La sinodalità non è una moda organizzativa 

Il Papa mette in luce anche la dimensione eucaristica alla base di una autentica sinodalità.

Senza questa matrice, la nostra partecipazione sarebbe quella di «un mero parlamentarismo», mentre si tratta di «un gesto di comunione ecclesiale che cerca di mettersi in moto. Tutti i battezzati sono synodoi, amici che accompagnano il Signore nel suo viaggio». 

La sinodalità «non è una moda organizzativa o un progetto di reinvenzione umana del popolo di Dio – afferma ancora il Papa – è la dimensione dinamica e storica della comunione ecclesiale fondata sulla comunione trinitaria che, apprezzando contemporaneamente il sensus fidei di tutto il popolo santo di Dio, la collegialità apostolica e l’unità con il Successore di Pietro, deve animare la conversione e la riforma della Chiesa ad ogni livello».
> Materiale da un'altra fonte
Lemma Qdiv_le_cross a b c d :
  (0 < b)%Q -> (0 < d)%Q -> (a * d <= c * b)%Q -> (a / b <= c / d)%Q.
Proof.
  intros Hb Hd H. apply Qle_shift_div_r; [exact Hb|].
  assert (c / d * b == c * b / d)%Q as E by (field; lra). rewrite E.
  now apply Qle_shift_div_l.
Qed.

Lemma Qdiv_lt_cross a b c d :
  (0 < b)%Q -> (0 < d)%Q -> (a * d < c * b)%Q -> (a / b < c / d)%Q.
Proof.
  intros Hb Hd H. apply Qlt_shift_div_r; [exact Hb|].
  assert (c / d * b == c * b / d)%Q as E by (field; lra). rewrite E.
  now apply Qlt_shift_div_l.
Qed.

Lemma floor_log2_spec q :
  (0 < q)%Q ->
  (2 ^ floor_log2 q <= q)%Q /\ (q < 2 ^ (floor_log2 q + 1))%Q.
Proof.
  destruct q as [n d]. intros Hq.
  assert (0 < n)%Z as Hn by (unfold Qlt in Hq; simpl in Hq; lia).
  unfold floor_log2. cbn [Qnum Qden].
  set (a := Z.log2 n). set (b := Z.log2 (Z.pos d)).
  assert (0 <= a)%Z as Ha by apply Z.log2_nonneg.
  assert (0 <= b)%Z as Hb by apply Z.log2_nonneg.
  destruct (Z.log2_spec n Hn) as [Ln Un]. fold a in Ln, Un.
  destruct (Z.log2_spec (Z.pos d) eq_refl) as [Ld Ud]. fold b in Ld, Ud.
  assert (2 ^ a <= inject_Z n)%Q as Ln'.
  { rewrite <- two_power_Z by exact Ha. now rewrite <- Zle_Qle. }
  assert (inject_Z n < 2 ^ (a + 1))%Q as Un'.
  { rewrite <- two_power_Z by lia. now rewrite <- Zlt_Qlt. }
  assert (2 ^ b <= inject_Z (Z.pos d))%Q as Ld'.
  { rewrite <- two_power_Z by exact Hb. now rewrite <- Zle_Qle. }
  assert (inject_Z (Z.pos d) < 2 ^ (b + 1))%Q as Ud'.
  { rewrite <- two_power_Z by lia. now rewrite <- Zlt_Qlt. }
  pose proof (two_power_pos a) as Pa. pose proof (two_power_pos b) as Pb.
  pose proof (two_power_pos (a + 1)) as Pa1.
  pose proof (two_power_pos (b + 1)) as Pb1.
  assert (0 < inject_Z (Z.pos d))%Q as Pd by lra.
  assert (0 < inject_Z n)%Q as Pn by lra.
  rewrite (Qmake_Qdiv n d).
  destruct (Qle_bool (2 ^ (a - b)) (inject_Z n / inject_Z (Z.pos d))) eqn:Hb'.
  - apply Qle_bool_iff in Hb'. split; [exact Hb'|].
    replace (a - b + 1)%Z with (a + 1 - b)%Z by lia.
    rewrite two_power_minus. apply Qdiv_lt_cross; [exact Pd | exact Pb |].
    apply Qle_lt_trans with (inject_Z n * inject_Z (Z.pos d))%Q.
    + apply Qmult_le_l; [exact Pn | exact Ld'].
    + apply Qmult_lt_r; [exact Pd | exact Un'].
  - assert (~ (2 ^ (a - b) <= inject_Z n / inject_Z (Z.pos d))%Q) as Hlt.
    { intros H. apply Qle_bool_iff in H. congruence. }
    apply Qnot_le_lt in Hlt. split.
    + replace (a - b - 1)%Z with (a - (b + 1))%Z by lia.
      rewrite two_power_minus. apply Qdiv_le_cross; [exact Pb1 | exact Pd |].
      apply Qle_trans with (2 ^ a * 2 ^ (b + 1))%Q.
      * apply Qmult_le_l; [exact Pa | lra].
      * apply Qmult_le_r; [exact Pb1 | exact Ln'].
    + replace (a - b - 1 + 1)%Z with (a - b)%Z by lia. exact Hlt.
Qed.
La Chiesa non è una dogana che controlla

Da queste premesse e puntualizzazioni, emerge l’invito affiché la Commissione per l’America Latina – continente a cui il Papa argentino guarda con particolare affetto e attenzione – sia una diaconia che aiuta i vari dicasteri ad agire in modo sinergico e a comprendere meglio la realtà sociale ed ecclesiale della regione. Non va intesa come una «dogana che controlla. Cose dell’America Latina o della dimensione ispanica di Canada e Stati Uniti, no». Deve invece favorire la peculiare identità e fraternità che le nazioni dell’America Latina vivono. 
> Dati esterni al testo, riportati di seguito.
(** The pages still to be written, where they are: results on the result
    queue, results in the hands of the workers, jobs on the job queue and
    jobs the main line of control has yet to put. *)
Definition ready (oq : list (option Result))
    : list (string * string * string) :=
  omap (fun x => write_of <$> x) oq.

Definition in_hand (ws : list Pipeline.worker)
    : list (string * string * string) :=
  omap (fun x => match x with
                 | Pipeline.Busy r => Some (write_of r)
                 | _ => None
                 end) ws.

Definition queued (extract : Job -> string) (jq : list (option Job))
    : list (string * string * string) :=
  omap (fun x => written_of extract <$> x) jq.

Definition to_put (extract : Job -> string) (m : list action)
    : list (string * string * string) :=
  omap (fun a => match a with
                 | PutJob (Some j) => Some (written_of extract j)
                 | _ => None
                 end) m.

(** The pages written and the pages still to be written, from the oldest
    to the newest when there is one worker. *)
Definition pages (extract : Job -> string) (s : Pipeline.Sys)
    : list (string * string * string) :=
  Pipeline.written s ++ ready (Pipeline.output_queue s)
  ++ in_hand (Pipeline.workers s)
  ++ queued extract (Pipeline.jobs_queue s)
  ++ to_put extract (Pipeline.main s).


(** A step of the system, whoever takes it. *)
Inductive trans (extract : Job -> string) (maxsize : Z)
    : Pipeline.Sys -> Pipeline.Sys -> Prop :=
| t_start_reduce m jq oq ws r wr :
    trans extract maxsize
      (Pipeline.mkSys (StartReduce :: m) jq oq ws r wr)
      (Pipeline.mkSys m jq oq ws Pipeline.RRunning wr)
| t_start_worker w m jq oq ws r wr :
    trans extract maxsize
      (Pipeline.mkSys (StartWorker w :: m) jq oq ws r wr)
      (Pipeline.mkSys m jq oq (ws ++ [Pipeline.Idle]) r wr)
| t_put_job j m jq oq ws r wr :
    Pipeline.full maxsize jq = false ->
    trans extract maxsize
      (Pipeline.mkSys (PutJob j :: m) jq oq ws r wr)
      (Pipeline.mkSys m (jq ++ [j]) oq ws r wr)
| t_join_worker w m jq oq ws r wr :
    ws !! w = Some Pipeline.Exited ->
    trans extract maxsize
      (Pipeline.mkSys (JoinWorker w :: m) jq oq ws r wr)
      (Pipeline.mkSys m jq oq ws r wr)
| t_put_output x m jq oq ws r wr :
    Pipeline.full maxsize oq = false ->
    trans extract maxsize
      (Pipeline.mkSys (PutOutput x :: m) jq oq ws r wr)
      (Pipeline.mkSys m jq (oq ++ [x]) ws r wr)
| t_join_reduce m jq oq ws wr :
    trans extract maxsize
      (Pipeline.mkSys (JoinReduce :: m) jq oq ws Pipeline.RStopped wr)
      (Pipeline.mkSys m jq oq ws Pipeline.RStopped wr)
| t_get_job w j m jq oq ws r wr :
    ws !! w = Some Pipeline.Idle ->
    trans extract maxsize
      (Pipeline.mkSys m (Some j :: jq) oq ws r wr)
      (Pipeline.mkSys m jq oq
         (<[w := Pipeline.Busy (result_of extract j)]> ws) r wr)
| t_get_sentinel w m jq oq ws r wr :
    ws !! w = Some Pipeline.Idle ->
    trans extract maxsize
      (Pipeline.mkSys m (None :: jq) oq ws r wr)
      (Pipeline.mkSys m jq oq (<[w := Pipeline.Exited]> ws) r wr)
| t_put_result w x m jq oq ws r wr :
    ws !! w = Some (Pipeline.Busy x) ->
    Pipeline.full maxsize oq = false ->
    trans extract maxsize
      (Pipeline.mkSys m jq oq ws r wr)
      (Pipeline.mkSys m jq (oq ++ [Some x]) (<[w := Pipeline.Idle]> ws) r wr)
| t_pop_result x m jq oq ws wr :
    trans extract maxsize
      (Pipeline.mkSys m jq (Some x :: oq) ws Pipeline.RRunning wr)
      (Pipeline.mkSys m jq oq ws Pipeline.RRunning (wr ++ [write_of x]))
| t_pop_sentinel m jq oq ws wr :
    trans extract maxsize
      (Pipeline.mkSys m jq (None :: oq) ws Pipeline.RRunning wr)
      (Pipeline.mkSys m jq oq ws Pipeline.RStopped wr).

(** The place of an action in the program order of [process_dump]. *)
Definition rank (a : action) : nat :=
  match a with
  | StartReduce => 0
  | StartWorker _ => 1
  | PutJob (Some _) => 2
  | PutJob None => 3
  | JoinWorker _ => 4
  | PutOutput _ => 5
  | JoinReduce => 6
  end.

(** [b] may come after [a]: its place is not an earlier one, and after
    the put on the result queue only the join of the reducer comes. *)
Definition follows (a b : action) : Prop :=
  (rank a <= rank b)%nat /\ (rank a = 5%nat -> rank b = 6%nat).

Fixpoint in_order (l : list action) : Prop :=
  match l with
  | [] => True
  | a :: l' => Forall (follows a) l' /\ in_order l'
  end.

(** The main line of control puts no result on the result queue, only
    the sentinel. *)
Definition script_action (a : action) : Prop :=
  match a with PutOutput (Some _) => False | _ => True end.

(** On the job queue the jobs come before the sentinels. *)
Fixpoint jobs_first (q : list (option Job)) : Prop :=
  match q with
  | [] => True
  | Some _ :: q' => jobs_first q'
  | None :: q' => Forall (eq None) q'
  end.

Definition no_job_left (m : list action) : Prop :=
  forall j, PutJob (Some j) ∉ m.

(** What holds of every state the pipeline reaches with [n] workers. *)
Record pipe_inv (n : nat) (s : Pipeline.Sys) : Prop := mkPipeInv {
  pi_order : in_order (Pipeline.main s);
  pi_script : Forall script_action (Pipeline.main s);
  pi_joins :
    forall w, (w < n)%nat ->
      Pipeline.workers s !! w = Some Pipeline.Exited
      \/ JoinWorker w ∈ Pipeline.main s;
  pi_join_ids : forall w, JoinWorker w ∈ Pipeline.main s -> (w < n)%nat;
  pi_workers :
    (length (Pipeline.workers s) + count is_start_worker (Pipeline.main s)
     = n)%nat;
  pi_started :
    Forall (fun x => x <> Pipeline.NotStarted) (Pipeline.workers s);
  pi_sentinels :
    (count exited (Pipeline.workers s)
     + count is_sentinel (Pipeline.jobs_queue s)
     + count is_job_sentinel (Pipeline.main s) = n)%nat;
  pi_jobs_first : jobs_first (Pipeline.jobs_queue s);
  pi_jq_none :
    None ∈ Pipeline.jobs_queue s -> no_job_left (Pipeline.main s);
  pi_exited :
    (exists w, Pipeline.workers s !! w = Some Pipeline.Exited) ->
    Forall (eq None) (Pipeline.jobs_queue s)
    /\ no_job_left (Pipeline.main s);
  pi_out_put :
    Pipeline.reduce s = Pipeline.RStopped \/ None ∈ Pipeline.output_queue s ->
    PutOutput None ∉ Pipeline.main s;
  pi_out_left :
    PutOutput None ∈ Pipeline.main s
    \/ Forall (eq JoinReduce) (Pipeline.main s);
  pi_out_shape :
    PutOutput None ∉ Pipeline.main s ->
    (Pipeline.reduce s = Pipeline.RStopped /\ Pipeline.output_queue s = [])
    \/ (Pipeline.reduce s <> Pipeline.RStopped
        /\ exists rs, Pipeline.output_queue s = (Some <$> rs) ++ [None]);
  pi_reduce :
    Pipeline.reduce s = Pipeline.RNotStarted ->
    exists rest, Pipeline.main s = StartReduce :: rest;
  pi_join_reduce :
    JoinReduce ∈ Pipeline.main s \/ Pipeline.reduce s = Pipeline.RStopped
}.

(** Both queues hold at most [maxsize] items. *)
Definition within_bound (maxsize : Z) (s : Pipeline.Sys) : Prop :=
  Z.of_nat (length (Pipeline.jobs_queue s)) <= maxsize
  /\ Z.of_nat (length (Pipeline.output_queue s)) <= maxsize.

(** The path of the file [write_page] writes for a title. *)
Definition page_path (self : PageWriter) (title : string) : string :=
  path_join (output_dir self) (get_safe_filename title).

(** An execution with two workers in which the second job overtakes the
    first: worker 0 gets the first job, worker 1 the second, and worker 1
    is the first to put its result. *)
Definition overtaking : list Pipeline.choice :=
  [ Pipeline.CMain; Pipeline.CMain; Pipeline.CMain; Pipeline.CMain;
    Pipeline.CMain;
    Pipeline.CWorker 0; Pipeline.CWorker 1;
    Pipeline.CWorker 1; Pipeline.CWorker 0;
    Pipeline.CReduce; Pipeline.CReduce;
    Pipeline.CMain; Pipeline.CMain;
    Pipeline.CWorker 0; Pipeline.CWorker 1;
    Pipeline.CMain; Pipeline.CMain; Pipeline.CMain;
    Pipeline.CReduce; Pipeline.CMain ].

(** A job and a complete schedule for it with one worker. *)
Definition sample_job : Job :=
  mkJob "1" EmptyString "http://x.org/wiki" "Hello" ["body"] 0.

Definition sample_schedule : list Pipeline.choice :=
  [ Pipeline.CMain; Pipeline.CMain; Pipeline.CMain; Pipeline.CMain;
    Pipeline.CWorker 0; Pipeline.CWorker 0; Pipeline.CWorker 0;
    Pipeline.CMain; Pipeline.CMain;
    Pipeline.CReduce; Pipeline.CReduce; Pipeline.CMain ].

Definition sample_extract (j : Job) : string := Py.join (job_page j).

Definition sample_final : Pipeline.Sys :=
  Pipeline.mkSys [] [] [] [Pipeline.Exited] Pipeline.RStopped
    [("1", "Hello", "body")].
Guardiamoci dal clericalismo e dal protagonismo personale

Tornando allo Spirito Santo, è lui che deve essere il protagonista – scandisce Francesco – non noi. Nel quadro della riforma della Curia, il Papa auspica che l’organismo della CAL generi «nuove dinamiche e a disinstallare alcuni dei nostri usi e costumi clericali». Ricorda che il clericalismo è una perversione «quietista».
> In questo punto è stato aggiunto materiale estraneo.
(** X7: the two endpoints agree on every request: the same error, or a
    count that is the length of the list. *)
Lemma endpoints_agree start_date end_date state c :
  coherent Australia c ->
  match get_working_days_list unicode_decimal Australia strftime_Ymd start_date
      end_date state
  with
  | Return days =>
      fst (get_working_days unicode_decimal Australia start_date end_date state
          c)
      = Return (Z.of_nat (List.length days))
  | Raise e =>
      fst (get_working_days unicode_decimal Australia start_date end_date state
          c) = Raise e
  end.
Proof.
  intros Hc. unfold get_working_days, get_working_days_list.
  destruct (parse_date unicode_decimal start_date) as [start|] eqn:Ps;
      [|reflexivity].
  destruct (parse_date unicode_decimal end_date) as [end_|] eqn:Pe;
      [|reflexivity].
  cbn [bind]. destruct (gtb start end_); [reflexivity|].
  destruct (unknown_state state); [reflexivity|].
  pose proof (parse_date_valid _ _ _ Ps) as Vs.
  pose proof (parse_date_valid _ _ _ Pe) as Ve.
  rewrite count_working_days_value by exact Hc.
  rewrite count_working_days_body_ok, working_days_list_ok by assumption.
  cbn [bind]. rewrite length_map. reflexivity.
Qed.

(** C3, amended: a request that passes the three validations is served
    whatever the years of its dates, inside 2000 to 2049 or not: both
    endpoints answer with the working days found against the holiday set
    built for the years 2000 to 2049, and no error is raised. *)
Theorem any_year_is_served start_date end_date state c start end_ :
  parse_date unicode_decimal start_date = Return start ->
  parse_date unicode_decimal end_date = Return end_ ->
  leb start end_ = true -> unknown_state state = false ->
  coherent Australia c ->
  let working_days :=
    filter (fun date =>
              (weekday date <? 5)
              && negb (Australia (range2 2000 2050) state date))
      (map (day_at start) (range (sub_days end_ start + 1))) in
  fst (get_working_days unicode_decimal Australia start_date end_date state c)
  = Return (Z.of_nat (List.length working_days))
  /\ get_working_days_list unicode_decimal Australia strftime_Ymd start_date
      end_date state
     = Return (map strftime_Ymd working_days).
Proof.
  intros Ps Pe L U Hc. apply gtb_leb in L.
  apply validated_request_served; assumption.
Qed.

(** C6, amended: a jurisdiction text that is not empty and not one of the
    8 codes is refused by both endpoints with status 400, and once the
    dates are validated the message is the one that lists the 8 codes; an
    absent jurisdiction is passed on as [None]; an empty one is passed on
    as the empty text itself. *)
Theorem unknown_state_rejected start_date end_date c :
  (forall s, s <> "" -> ~ In s AUSTRALIAN_STATES ->
     (exists detail,
        get_working_days unicode_decimal Australia start_date end_date (Some s)
            c
        = (Raise (HTTPException 400 detail), c)
        /\ get_working_days_list unicode_decimal Australia strftime_Ymd
            start_date end_date
             (Some s)
           = Raise (HTTPException 400 detail))
     /\ forall start end_,
          parse_date unicode_decimal start_date = Return start ->
          parse_date unicode_decimal end_date = Return end_ ->
          gtb start end_ = false ->
          get_working_days unicode_decimal Australia start_date end_date (Some
              s) c
          = (Raise (HTTPException 400
               "Invalid state. Must be one of ACT, NSW, NT, QLD, SA, TAS, VIC, WA"),
             c)
          /\ get_working_days_list unicode_decimal Australia strftime_Ymd
              start_date end_date
               (Some s)
             = Raise (HTTPException 400
                 "Invalid state. Must be one of ACT, NSW, NT, QLD, SA, TAS, VIC, WA"))
  /\ forall start end_,
       parse_date unicode_decimal start_date = Return start ->
       parse_date unicode_decimal end_date = Return end_ ->
       gtb start end_ = false ->
       (get_working_days unicode_decimal Australia start_date end_date None c
        = count_working_days Australia start end_ None c
        /\ get_working_days_list unicode_decimal Australia strftime_Ymd
            start_date end_date
             None
           = (working_days <- working_days_list Australia start end_ None ;;
              Return (map strftime_Ymd working_days)))
       /\ (get_working_days unicode_decimal Australia start_date end_date (Some
           "") c
           = count_working_days Australia start end_ (Some "") c
           /\ get_working_days_list unicode_decimal Australia strftime_Ymd
               start_date end_date
                (Some "")
              = (working_days <-
                   working_days_list Australia start end_ (Some "") ;;
                 Return (map strftime_Ymd working_days))).
Proof.
  split.
  - intros s Hne Hnot. pose proof (unknown_state_spec s Hne Hnot) as U.
    unfold get_working_days, get_working_days_list, parse_date. split.
    + destruct (strptime_Ymd unicode_decimal start_date) as [start|];
        [|eexists; split; reflexivity].
      destruct (strptime_Ymd unicode_decimal end_date) as [end_|];
        [|eexists; split; reflexivity].
      cbn [bind]. destruct (gtb start end_); [eexists; split; reflexivity|].
      rewrite U. eexists; split; reflexivity.
    + intros start end_ Ps Pe G.
      destruct (strptime_Ymd unicode_decimal start_date); inversion Ps; subst.
      destruct (strptime_Ymd unicode_decimal end_date); inversion Pe; subst.
      cbn [bind]. rewrite G, U. split; reflexivity.
  - intros start end_ Ps Pe G. split; apply validated_request; auto.
Qed.

(** Neither endpoint answers an empty jurisdiction text with the error of
    an unknown one, whatever the dates. *)
Lemma empty_state_not_unknown start_date end_date c :
  fst (get_working_days unicode_decimal Australia start_date end_date (Some "")
      c)
  <> Raise (HTTPException 400 invalid_state_detail)
  /\ get_working_days_list unicode_decimal Australia strftime_Ymd start_date
      end_date (Some "")
     <> Raise (HTTPException 400 invalid_state_detail).
Proof.
  unfold get_working_days, get_working_days_list, parse_date.
  destruct (strptime_Ymd unicode_decimal start_date) as [start|];
    [|split; cbn [fst bind]; intros H; inversion H].
  destruct (strptime_Ymd unicode_decimal end_date) as [end_|];
    [|split; cbn [fst bind]; intros H; inversion H].
  cbn [bind]. destruct (gtb start end_);
    [split; cbn [fst]; intros H; inversion H|].
  change (unknown_state (Some "")) with false. cbv iota. split.
  - intros H. apply count_working_days_raises in H. discriminate.
  - destruct (working_days_list Australia start end_ (Some "")) as [l|e] eqn:L;
      cbn [bind]; [discriminate|].
    apply working_days_of_raises in L. subst. discriminate.
Qed.

(** C10, amended: an empty jurisdiction text is not taken for an unknown
    one. The check is skipped and its error is never raised, whatever the
    dates; when the two dates parse and the first is not after the second,
    both endpoints answer without an error, and the empty text itself is
    the jurisdiction the holiday calendar is asked for and the count is
    stored under. *)
Theorem empty_state_is_passed_on start_date end_date c :
  unknown_state (Some "") = false
  /\ fst (get_working_days unicode_decimal Australia start_date end_date (Some
      "") c)
     <> Raise (HTTPException 400 invalid_state_detail)
  /\ get_working_days_list unicode_decimal Australia strftime_Ymd start_date
      end_date (Some "")
     <> Raise (HTTPException 400 invalid_state_detail)
  /\ forall start end_,
       parse_date unicode_decimal start_date = Return start ->
       parse_date unicode_decimal end_date = Return end_ ->
       gtb start end_ = false -> coherent Australia c ->
       let working_days :=
         filter (fun date =>
                   (weekday date <? 5)
                   && negb (Australia (range2 2000 2050) (Some "") date))
           (map (day_at start) (range (sub_days end_ start + 1))) in
       get_working_days unicode_decimal Australia start_date end_date (Some "")
           c
       = count_working_days Australia start end_ (Some "") c
       /\ fst (get_working_days unicode_decimal Australia start_date end_date
           (Some "") c)
          = Return (Z.of_nat (List.length working_days))
       /\ LruCache.lookup key Z key_eqb (start, end_, Some "")
            (snd (get_working_days unicode_decimal Australia start_date end_date
                (Some "") c))
          = Some (Z.of_nat (List.length working_days))
       /\ get_working_days_list unicode_decimal Australia strftime_Ymd
           start_date end_date
            (Some "")
          = Return (map strftime_Ymd working_days).
Proof.
  destruct (empty_state_not_unknown start_date end_date c) as [N1 N2].
  split; [reflexivity|]. split; [exact N1|]. split; [exact N2|].
  intros start end_ Ps Pe G Hc working_days.
  assert (unknown_state (Some "") = false) as U by reflexivity.
  destruct (validated_request_served _ _ _ c _ _ Ps Pe G U Hc) as [Hn Hl].
  destruct (validated_request _ _ (Some "") c _ _ Ps Pe G U) as [E _].
  split; [exact E|]. split; [exact Hn|]. split; [|exact Hl].
  rewrite E in *. apply (call_stores _ _ key_eqb key_eqb_eq). exact Hn.
Qed.

End Endpoints.

End Claims.

(** ** The statements at concrete requests

    The holiday calendar is [new_year_calendar] (or [no_holidays]), dates
    are rendered by [iso_text], and the cache starts empty. *)

(** The scenarios of the specification. *)
Example first_week_of_2024_in_NSW :
  get_working_days decimal_14 new_year_calendar "2024-01-01" "2024-01-07" (Some
      "NSW") []
  = (Return 4, [((jan_1, jan_7, Some "NSW"), 4)])
  /\ get_working_days_list decimal_14 new_year_calendar iso_text
       "2024-01-01" "2024-01-07" (Some "NSW")
     = Return ["2024-01-02"; "2024-01-03"; "2024-01-04"; "2024-01-05"].
Proof. split; vm_compute; reflexivity. Qed.

Example new_year_then_the_day_after :
  fst (get_working_days decimal_14 new_year_calendar "2024-01-01" "2024-01-01"
         (Some "VIC") []) = Return 0
  /\ fst (get_working_days decimal_14 new_year_calendar "2024-01-02"
      "2024-01-02"
            (Some "VIC") []) = Return 1.
Proof. split; vm_compute; reflexivity. Qed.

Example second_call_is_a_hit :
  let c := snd (count_working_days new_year_calendar jan_1 jan_7 None []) in
  count_working_days new_year_calendar jan_1 jan_7 None c = (Return 4, c).
Proof. vm_compute. reflexivity. Qed.

Example weekdays_of_the_first_week :
  map weekday (map (day_at jan_1) (range 7)) = [0; 1; 2; 3; 4; 5; 6].
Proof. vm_compute. reflexivity. Qed.

(** C1 for the first week of 2024 in New South Wales. *)
Lemma count_is_length_of_list_witness :
  exists working_days,
    working_days_list new_year_calendar jan_1 jan_7 (Some "NSW")
    = Return working_days
    /\ fst (count_working_days new_year_calendar jan_1 jan_7 (Some "NSW") [])
       = Return (Z.of_nat (List.length working_days))
    /\ working_days
       = filter (fun date => is_working_day new_year_calendar date (Some "NSW"))
           (map (day_at jan_1) (range (sub_days jan_7 jan_1 + 1))).
Proof.
  apply (count_is_length_of_list new_year_calendar jan_1 jan_7 (Some "NSW") []);
    [reflexivity | reflexivity | reflexivity | apply coherent_nil].
Defined.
«La comunione senza sinodalità – insiste – può facilmente prestarsi a una certa fissità e centralismo indesiderati».

E arriva a dire: «La sinodalità senza comunione può diventare populismo ecclesiastico».

Invita, infine, a vivere con più intensità la comunione ecclesiale nella diversità di carismi, vocazioni e ministeri, guardandosi dai protagonismi individualistici, per impegnarsi a «favorire processi che permettano al popolo di Dio, che cammina nella storia, di partecipare di più e meglio alla responsabilità comune che tutti abbiamo di essere Chiesa». Perché – conclude – «siamo tutti popolo di Dio. Siamo tutti discepoli chiamati a imparare e a seguire il Signore.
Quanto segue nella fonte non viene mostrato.